L’examen terminé, Mlle Mathilde, descendant de son estrade, sembla perdre un peu de ses airs d’autorité qui m’imposaient tant. Son sourire s’accentua et, très cordialement, elle m’accorda une amicale tape sur l’épaule :

« Soyez la bienvenue parmi nous, ma petite Minna, me dit-elle, tout s’est bien passé. Vous voilà des nôtres pour toute une année scolaire. »

Elle appela d’un geste mes nouvelles compagnes :

« Je vous confie ma petite Minna », ajouta-t-elle.

Je m’aperçus alors que mon père avait disparu ; mais il avait promis de ne pas partir sans m’avoir revue, et, confiante en sa parole, je me laissai distraire.

Autour de moi les fillettes ne demandaient qu’à fraterniser. Nous causâmes ; j’appris que la petite rousse s’appelait Hanna.

« Nous nous entendrons bien », me dit-elle en confidence.

Je n’en doutais pas :

« Et comment vous appelez-vous ? » me demanda-t-elle en sautant alternativement d’un pied sur l’autre comme un joyeux petit écureuil roux dansant dans sa cage.

Je déclinai mon nom :

« Minna Warmroth.

— Vous êtes vieille ?

Très vieille.

— Aussi, je me disais que vous étiez grave comme… comme M. le juge !… »

Je ne pus me retenir de rire :

« Oh ! mais vous savez bien rire, aussi, quand vous vous y mettez. Quel âge ? »

Je déclinai mon âge :

« Onze ans.

— Depuis quand ? »

Oh ! la curieuse petite Hannah avec ses mines futées. On découvrit après information qu’il y avait un mois d’intervalle entre nos âges respectifs.

« Moi, je suis une enfant de mai », déclara-t-elle fièrement.

C’était donc pour cela qu’elle était si gaie, qu’elle semblait si heureuse, apportant la joie et les rires dans ses menottes blanches, comme mai nous apporte les fleurs. Je ne m’étonnai plus de me sentir si disposée à aimer Hannah Grôning.

« Vous savez, me confia-t-elle encore, Grôn, cela veut dire vert. Il y a du vert dans mon nom…

— Du vert ? oh ! oui, de la verdure, dirent ses compagnes. C’est vrai.

— Il y a même du vert dans tes yeux », ajouta une autre.

Comme un oracle Hanna prononça :

« Vert, gage de l’espérance.

— L’espérance de nous faire gronder si tu ris trop », murmura derrière moi une voix un peu rauque.

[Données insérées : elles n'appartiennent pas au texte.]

Lemma highest_max stackId n d : revision_of stackId n d → (n <= highest stackId d)%N.
Proof.
  intros (i & r & Hi & Hs & <-). unfold highest.
  assert (Hin : r ∈ select_where (λ r : StackRevision, bool_decide (revision_stackId r = stackId)) d).
  { apply elem_of_select_where. split; [by exists i|by apply bool_decide_eq_true]. }
  induction (select_where _ d) as [|r' l IH]; [by apply not_elem_of_nil in Hin|]. csimpl.
  apply elem_of_cons in Hin as [->|Hin]; [lia|]. specialize (IH Hin). lia.
Qed.

Lemma highest_found stackId d : highest stackId d = 0%N ∨ revision_of stackId (highest stackId d) d.
Proof.
  unfold highest.
  assert (Hin : ∀ r, r ∈ select_where (λ r : StackRevision, bool_decide (revision_stackId r = stackId)) d →
    revision_of stackId (revision_number r) d).
  { intros r [[i Hi] Hs%bool_decide_eq_true]%elem_of_select_where. by exists i, r. }
  induction (select_where _ d) as [|r' l IH]; [by left|]. right. csimpl.
  destruct IH as [->|IH]; [intros r Hr; apply Hin; by right| |].
  - rewrite N.max_0_r. apply Hin. by left.
  - destruct (N.max_spec (revision_number r') (foldr N.max 0%N (revision_number <$> l))) as [[_ ->]|[_ ->]];
      [done|apply Hin; by left].
Qed.

Lemma highest_is stackId n d :
  revision_of stackId n d → (∀ m, revision_of stackId m d → (m <= n)%N) → highest stackId d = n.
Proof.
  intros Hn Hm. pose proof (highest_max _ _ _ Hn). destruct (highest_found stackId d) as [E|E%Hm]; lia.
Qed.

(** Revisions belong to stacks and variables to revisions; the revisions of a stack
    are numbered from one without a gap, and the stack points to the last. *)
Record History (d : DB) : Prop := {
  history_owned i r : stackRevisions d !! i = Some r → is_Some (stacks d !! revision_stackId r);
  history_variables i v : stackRevisionEnvironment d !! i = Some v →
    is_Some (stackRevisions d !! revenv_revisionId v);
  history_latest i s : stacks d !! i = Some s →
    ∃ l r, stack_latestRevisionId s = Some l ∧ stackRevisions d !! l = Some r ∧
      revision_stackId r = i ∧ revision_number r = highest i d;
  history_numbers i n : revision_of i n d ↔ is_Some (stacks d !! i) ∧ (1 <= n <= highest i d)%N
}.

(** One more revision of a stack, old or new, which then points to it. *)
Lemma history_extend d d' stackId s id r :
  History d →
  (∀ i, i ≠ stackId → stacks d' !! i = stacks d !! i) → stacks d' !! stackId = Some s →
  stack_latestRevisionId s = Some id →
  stackRevisions d !! id = None → stackRevisions d' = <[id := r]> (stackRevisions d) →
  revision_stackId r = stackId → revision_number r = (highest stackId d + 1)%N →
  (∀ i v, stackRevisionEnvironment d' !! i = Some v →
     stackRevisionEnvironment d !! i = Some v ∨ revenv_revisionId v = id) →
  History d'.
Proof.
  intros [H1 H2 H3 H4] Hother Hs Hl Hfresh Er Hsid Hn Hv.
  assert (Hrev : ∀ i n, revision_of i n d' ↔ revision_of i n d ∨ (i = stackId ∧ n = (highest stackId d + 1)%N)).
  { intros i n. unfold revision_of. rewrite Er. split.
    - intros (j & x & Hj & <- & <-). apply lookup_insert_Some in Hj as [[<- <-]|[_ Hj]]; [by right|].
      left. by exists j, x.
    - intros [(j & x & Hj & <- & <-)|[-> ->]].
      + exists j, x. split; [|done]. rewrite lookup_insert_ne; [done|]. intros ->. congruence.
      + exists id, r. by rewrite lookup_insert_eq. }
  assert (Hhi : ∀ i, highest i d' = if decide (i = stackId) then (highest stackId d + 1)%N else highest i d).
  { intros i. case_decide as Hi.
    - subst i. apply highest_is; [apply Hrev; by right|]. intros m [Hm%highest_max|[_ ->]]%Hrev; lia.
    - destruct (highest_found i d) as [E|E].
      + destruct (highest_found i d') as [E'|[E'|[? _]]%Hrev]; [congruence| |done].
        apply highest_max in E'. lia.
      + apply highest_is; [apply Hrev; by left|]. intros m [Hm%highest_max|[? _]]%Hrev; done. }
  split.
  - intros i x. rewrite Er. destruct (decide (revision_stackId x = stackId)) as [->|Hne]; [by eexists|].
    rewrite Hother by done. intros [[_ <-]|[_ Hx]]%lookup_insert_Some; [done|by eapply H1].
  - intros i v [Hv'|<-]%Hv; rewrite Er; [|rewrite lookup_insert_eq; by eexists].
    apply H2 in Hv' as [x Hx]. destruct (decide (id = revenv_revisionId v)) as [<-|];
      [rewrite lookup_insert_eq; by eexists|rewrite lookup_insert_ne by done; by eexists].
  - intros i x Hx. rewrite Hhi. case_decide as Hi.
    + subst i. exists id, r. rewrite Er, lookup_insert_eq. split_and!; try done. congruence.
    + rewrite Hother in Hx by done. destruct (H3 i x Hx) as (l & y & Hl' & Hy & ? & ?). exists l, y.
      split_and!; try done. rewrite Er, lookup_insert_ne; [done|]. intros ->. congruence.
  - intros i n. rewrite Hrev, H4, Hhi. case_decide as Hi.
    + subst i. rewrite Hs. split; [intros [[_ ?]|[_ ->]]; (split; [by eexists|lia])|].
      intros [_ Hn']. destruct (decide (n = highest stackId d + 1)%N) as [->|]; [by right|]. left.
      apply H4. destruct (highest_found stackId d) as [E|E]; [lia|].
      apply H4. apply H4 in E as [E _]. split; [done|lia].
    + rewrite Hother by done. naive_solver.
Qed.

(** What saving adds, whether the stack is new or not. *)
Definition written (stackId : string) (number : N) (compose : string) (environment : list StoredVariable)
    (summary : RevisionSummary) (actorId id : string) (d d' : DB) : Prop :=
  ∃ n at_ vars,
    stackRevisions d !! id = None ∧
    d' = d <| stacks := stacks d' |>
           <| stackRevisions := <[id := new_revision id stackId number (encrypt box (random_iv n) compose)
                                        summary actorId at_]> (stackRevisions d) |>
           <| stackRevisionEnvironment := stackRevisionEnvironment d' |> ∧
    stackRevisionEnvironment d ⊆ stackRevisionEnvironment d' ∧
    (∀ i v, stackRevisionEnvironment d' !! i = Some v → stackRevisionEnvironment d !! i = Some v ∨ v ∈ vars) ∧
    all_rows d' ≡ₚ vars ++ all_rows d ∧
    of_revision_row <$> vars = environment ∧ Forall (λ v, revenv_revisionId v = id) vars.

Lemma written_revisions stackId number compose environment summary actorId id d d' :
  written stackId number compose environment summary actorId id d d' →
  ∃ r, stackRevisions d !! id = None ∧ stackRevisions d' = <[id := r]> (stackRevisions d) ∧
    revision_stackId r = stackId ∧ revision_number r = number ∧
    (∀ i v, stackRevisionEnvironment d' !! i = Some v →
       stackRevisionEnvironment d !! i = Some v ∨ revenv_revisionId v = id).
Proof.
  intros (n & at_ & vars & Hf & Ed & Hsub & Hnew & _ & _ & Hall). eexists. split; [done|].
  split; [by rewrite Ed|]. split_and!; try done. intros i v [?|Hv]%Hnew; [by left|right].
  by rewrite Forall_forall in Hall; apply Hall.
Qed.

Je me retournai vivement. Celle qui venait de parler avait une physionomie inoubliable, par un trait caractéristique sur lequel le regard s’attachait malgré soi. Ses yeux noirs, étranges et d’un éclat fébrile, étaient surmontés de larges sourcils d’un noir bleu, assez épais et assez noirs pour attirer l’attention s’ils eussent été d’une forme ordinaire ; mais, par leur forme, ils se fixaient à tout jamais dans le souvenir. Ils traçaient sur son front un véritable accent circonflexe, ou, mieux, un angle obtus. Il n’y avait aucune séparation à la naissance du nez. Ces deux barres noires s’élançaient en montant vers le haut du front.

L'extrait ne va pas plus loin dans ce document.